A tradução ecumênica da Bíblia é a seguinte: «No princípio era o Verbo, e o Verbo estava voltado para Deus, e o Verbo era Deus. Ele estava no princípio voltado para Deus. Tudo foi feito por ele, e nada do que foi feito, não foi sem ele. Nele estava a vida, e a vida era a luz dos homens. »
Estas poucas linhas bastam. Elas representam o lugar que permitiu à reflexão de determinar o sentido da preexistência. Ruminados indefinidamente, estes versículos foram a substância da qual a metafísica, a teologia e a espiritualidade se alimentaram. Convém, em consequência, aí nos atermos, antes de voltar a nosso problema. Parece-me indispensável definir o sentido genérico, que é subjacente aos textos que se terá de explicar.
No princípio. In principio pode ser assim traduzido, e é a versão mais facilmente aceita. Nossos autores preferem «no princípio». Sem qualquer dúvida, João retoma aqui o incipit do Gênesis, interpretado no sentido de uma origem, em sua acepção mais radical, e não como pronto inicial de uma série temporal finita, qualquer que seja, a princípio, a crença, de fé neste época, na criação do mundo in tempore. A criação judeu-cristã, a partir do nada (creatio ex nihilo), é portanto pressuposta.

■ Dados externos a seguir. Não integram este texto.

(* ===== verification/Prelude.v ===== *)
(** * Verification of the memory, scheduling and synchronization core of k23

    k23 is an operating system kernel.  This development models the parts of
    it that other parts stand on - page tables and the loader that sets them
    up, frame allocation, containers, locks, the tasks of the async runtime
    and its timer - and proves what each promises to its users.

    ** The parts and how they interact

    - lib/mem-core defines addresses, page sizes, memory attributes, the
      architecture interface with its RISC-V implementations, the window
      through which physical memory is accessed (the physmap) and the frame
      allocator interface.  lib/riscv issues the firmware calls and accesses
      the satp register.
    - lib/mem-mmu walks and edits page tables with these.  It takes frames for
      tables from a frame allocator and records the TLB invalidations that are
      due.
    - sys/loader-flat and sys/loader-common boot the machine: they describe
      physical memory by regions (kept in a vector of lib/arrayvec), which they
      find in the device tree of the firmware with lib/fdt, allocate
      frames from them with a bump allocator, lay out the kernel's address
      space, map everything through lib/mem-mmu and hand the memory that is
      left to the kernel.
    - sys/async runs tasks: a reference-counted task is polled, woken and
      joined by several harts through one atomic state word; its timer wakes
      sleeping tasks.
    - lib/spin provides the locks, lib/wavltree the balanced tree in which the
      kernel keeps its memory regions.
    - sys/kernel/src/mem manages address spaces: the regions are nodes of that
      tree and keep a summary of their subtree through its hooks, by which
      room for new regions is found; mappings are collected in batches and
      carried over to the page tables, and page faults are resolved by the
      region that they fall into.  Frames for tables, objects and the heap come
      from its buddy allocator, which takes over the memory that an allocator
      for early boot has left.

    ** Files

    - [Prelude]: outcomes (a value, a panic, undefined behaviour), the state
      monad, 64-bit integers with checked, wrapping and saturating arithmetic,
      the hint database [runs] and the tactics [step] and [step_by].
      [Bitfield]: packed words; the crate that implements them is an interface
      with laws and a concrete instance.
    - [Address] (address.rs, address_range.rs), [Arch] (memory_attributes.rs,
      page_size.rs, arch/mod.rs), [Riscv] (sbi, satp.rs), [RiscvPaging]
      (arch/riscv64.rs), [PhysMap] (physmap.rs), [Machine] (memory as a finite
      map from addresses to words, and frame_allocator.rs): lib/mem-core and
      lib/riscv.  The traits [Arch] and [FrameAllocator] are classes;
      [ArchLaws] and [FrameAllocatorLaws] say what lib/mem-mmu relies on, and
      the RISC-V modes and the allocators are proved to satisfy them.
    - [Table] (table.rs, utils.rs), [Flush] (flush.rs), [AddressSpace]
      (address_space.rs): lib/mem-mmu.  [PageTable] is the abstract view of a
      tree of tables in memory, [Walk], [TableOps] and [Visitors] relate the
      walk and its four visitors to it, [AddressSpaceSpec] the operations to
      the translation of addresses, [FastPath] the single-page path to the
      general one.  [TestAllocator] (lib/mem-testkit) and [Demo] give a
      concrete machine.  [Mmu] has the theorems.
    - [ArrayVec] (lib/arrayvec): a vector over possibly uninitialized slots.
    - [LoaderRegions] (info.rs, fdt.rs), [BumpAllocator] and [Loader]
      (loader-flat: frame_alloc.rs, main.rs), [KernelMapping] (loader-common:
      mapping.rs, lib.rs): the loader.
    - [Fdt] (lib/fdt: parser.rs, lib.rs), [LoaderFdt] (loader-common: fdt.rs,
      loader-flat: machine_info.rs): the device tree and what the loader reads
      from it.  [FdtCorrect] gives the wire format as a grammar, [FdtTree]
      reads blobs of trees, [FdtSafe] treats arbitrary input, [FdtRegs]
      registers, [LoaderFdtCorrect] the memory of the machine, [FdtDemo] a
      small tree.
    - [Interleaving]: executions of concurrent agents, one access to shared
      memory at a time, and counting invariants.  [TaskState] (task/state.rs),
      [Task] (task.rs, task/join_handle.rs), [RwLock] (rw_lock.rs),
      [SpinSync] (once.rs, mutex.rs, barrier.rs) use it.
    - [TimerWheel] (time/timer/wheel.rs, entry.rs, the core of timer.rs),
      [TimerCore] its invariant, [Timer] (timer.rs, sleep.rs, time.rs).
    - [WavlTree] (lib/wavltree: lib.rs, utils.rs, entry.rs, cursor.rs,
      iter.rs): the intrusive balanced tree, its nodes' links as a heap.
      [WavlRepr] is a small separation logic for it: a state is described by
      a position in a tree and disjoint pieces of the heap, and [runs] says
      what an operation does to a description.  [WavlBalance] and
      [WavlShrink] treat the rebalancing after insertion and removal,
      [WavlSearch] the descents, [WavlOps] each operation, and [Wavl] has the
      theorems.
    - [Regions] (mem/address_space_region.rs): the regions of a kernel address
      space and the hooks by which they keep their summaries; [FindSpot] the
      search for room (find_spot_at_index of mem/address_space.rs);
      [KernelSpace] the operations of the address space (mem/address_space.rs),
      with mem/flush.rs, mem/mod.rs and the constants of arch/riscv64/mem.rs;
      [SpaceCorrect] its theorems, [SpaceDemo] a concrete machine.  A region is
      a node of the tree's heap; freshly boxed regions get some unused pointer.
    - [FrameList] (mem/frame_list.rs) keeps the frames of a memory object in
      the tree; [Vmo] (mem/vmo.rs, mem/provider.rs) is the paged object, an
      instance of the interface that [KernelSpace] uses.
    - [KernelPaging] (arch/riscv64/mem.rs): the page tables of the kernel;
      [KernelPagingCorrect] reads their entries as an instance of [Arch] and
      proves the operations against the abstract view of [PageTable], for any
      supply of frames ([TableFrames], [TableFramesLaws]); [KernelPagingDemo]
      is a concrete machine; [KernelNew] treats the creation of an address
      space, which shares the upper half of the active one.
    - [KernelFrames] (mem/frame_alloc): the buddy arenas with the slots of
      their frames, the selection of arenas, the caches of the CPUs and
      reference-counted frames; the lists of slots, of the crate cordyceps,
      are a class with laws.  [KernelFramesCorrect] treats an arena,
      [KernelFramesNew] its construction, [KernelFramesSelect] the selection,
      [KernelFramesAlloc] the state of the allocator, [KernelFramesRun] the
      search for contiguous frames in a cache, [KernelFramesOps] the
      operations, [KernelFramesInit] the start, [KernelFramesTrace] any use of
      it.  [KernelTables] makes it the supply of frames of the page tables.
    - [KernelBoot] (mem/bootstrap_alloc.rs, main.rs) is the memory during early
      boot, [KernelBootCorrect] its theorems; [KernelHeap] (allocator.rs) the
      source from which the heap grows, whose manager, the crate talc, is a
      class with a law.  [KernelFramesDemo] is a concrete machine for all of
      these.
    ** What the theorems show

    - Address spaces: every operation returns for well-formed arguments,
      changes the translation of exactly the range it is given as it should,
      records it for invalidation, and touches no other memory; errors only
      come from a frame allocator that refuses; lookup computes the
      translation that the tables define; mapping and unmapping is the
      identity; the fast path equals the general walk.
    - Vector: every operation implements a list operation, under unwinding
      predicates and for partly consumed iterators ([bounded_list]).
    - Loader: reservations are carved out of usable memory; allocations are
      aligned, disjoint and taken from free memory, refusals mean that none
      fits; the memory map handed over marks exactly the allocated memory as
      unusable, and so reserved memory as usable; after boot every page of the
      kernel image is mapped to its place in the staged image with the
      permissions of its segment, RELRO is read-only, and physical memory is
      mapped.
    - Tasks: transitions of the state word are atomic and lock-free and the
      packed word refines a record; no use after free, no double free, unique
      access to the future, the output and the join waker; a task is freed
      exactly when nobody refers to it; which panics can happen; no wakeup is lost, with the one exception that the code has.
    - Locks: exclusion, absence of assertion failures, one-time
      initialization also when the closure panics, rounds of a barrier, for
      any number of threads up to a bound beyond reach and any interleaving.
    - Device tree: on arbitrary words opening a blob and walking it returns, or
      panics where the header or a truncated root make it ([fdt_safe]); on the
      blob of a tree the walk, the lookup by path and the registers are what
      the tree says, and the memory the loader finds usable is what the memory
      nodes list without what is reserved ([physical_memory_ok]).
    - Timer: as long as every pending deadline is in the present turn of the
      uppermost wheel ([present_turn]), polling fires exactly what is due and
      returns when to poll next, turning the timer terminates, and registering
      and dropping sleeps keep the wheel well-formed; conversions of time are
      exact.  [far_poll] and [far_deadline_spins] show what a later deadline
      does.
    - Balanced tree: it refines a list of nodes sorted by key under insertion,
      removal, search, iteration and entries; parent links, rank parities and
      the size stay right and no assertion fails; searches take a logarithmic
      number of steps; the tree passes its own validity check.
    - Kernel address spaces: as long as nothing is unmapped, and in kernel
      spaces aligning does not overflow, the regions stay
      disjoint, in order and within the limits, with exact summaries; the
      search for room is complete and never picks a spot that is taken;
      requests that are ill-formed or begin in a region have no effect; a
      fault is resolved by the region that contains the page and permits the
      access.  Unmapping is modelled in full, but keeps less: the examples of
      [SpaceDemo] show what goes wrong.
    - Frame lists: a map from pages to frames, as long as nodes are made
      through entries or at their first page; reading a paged object yields
      the same frame from the first time on.
    - Kernel page tables: mapping and changing flags translate exactly the
      range anew and record it for invalidation, lookup computes what the
      tables define.  Unmapping is modelled; the examples show where it goes
      wrong.  On the kernel's frame allocator, a new address space shares the
      upper half of the active one, and tables never share a frame with
      anything in use.
    - Kernel frames: whatever the order of memory regions, allocations, clones
      and drops, a frame is free once or in use, counts its references, and
      never overlaps a slot or memory given out during early boot; contiguous
      allocation finds an aligned run whenever the cache or an arena has one;
      the heap keeps its cap.
    The examples that are not theorems about all inputs - named after what
    happens in them - are executions in which the code does something it does
    not mean to do.

    ** Bounds and fuel

    Integers are [Z] with the wrap-around or the overflow check of the
    operation written out.  The walk recurses on the number of paging levels.
    Loops over a range have the length of the range as their bound, loops over
    a device tree the length of what is left of it.  The loop
    of [core_poll] runs at most once per pending entry, and [turn_locked]
    consumes the readings of the clock it is given; [turn_terminates] says how
    many are enough.  Concurrent executions are unbounded.  Memory accesses
    interleave sequentially consistently.
    The loops of the tree get as many steps as there are nodes on the heap, and
    one: every descent and every climb visits a node at most once.
    The walk of the search for room visits each region at most three times.
    The loops over the regions of a range stop after the first, which is what
    the code does: a second round panics or is not reached.
    The loops of the kernel's page tables run at most once per page of the
    range and once more; an arena is made in as many steps as it has frames,
    and every selection of an arena uses up a memory region.
    ** Not modelled

    - Of the kernel proper (sys/kernel) all but its memory management: trap
      handling, devices and the WebAssembly runtime, which depends on crates
      outside the repository; of its memory management, copies to and from
      user memory (mmap.rs) and the interleaving of the atomic reference
      counts of frames.  The address space is verified against the interfaces
      [Frames] and [ArchAddressSpace].
    - In sys/async the executor with its queues (of another crate), block_on,
      polling a sleep through a wait cell (of another crate), [Instant] and
      [Timeout].
    - In lib/spin the variants that disable interrupts, the reentrant mutex,
      cells with data and the back-off; weak memory orderings.
    - In the loader ELF staging and relocation, assembly, logging and the UEFI
      variant.
    - In lib/wavltree the dot output, and builds without debug assertions,
      which differ in not carrying the rank beside its parity.
    - Formatting, comparison and conversion impls that delegate to the
      standard library; lib/wast and lib/sharded-slab, which are copies of
      upstream projects; lib/range-tree, lib/cpu-local, lib/unwind,
      lib/addr2line, lib/ecma-119 and small utility crates. *)

From stdpp Require Import base numbers list gmap.
From Stdlib Require Import ZArith Lia.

O Verbo. O Verbo é pensado em sua relação a Deus. E é em razão de sua relação ao Deus-Pai que ele mesmo é declarado deus (theos), sem artigo que o identificaria puramente e simplesmente ao Absoluto. Quais são, do Verbo a Deus, as relações que nos concernem em uma exegese da preexistência? São todos expressos em uma linguagem preposicional. E as preposições de maior interesse são as seguintes: junto a (fr. auprès), para (fr. vers), em (fr. dans), por (fr. par).
*VERBO JUNTO A
*VERBO EM
*VERBO POR
*VERBO TODO
*VERBO SENTIDO
Pelo jogo das quatro preposições: “junto a”, “para”, “em”, “por”, o estatuto ontológico do Verbo é suficientemente determinado. Nos resta, para completar estas preliminares, precisar dois outros termos muito importantes: tudo e nada; assim como a relação que une ao Verbo as diversas criaturas que fazem parte do todo.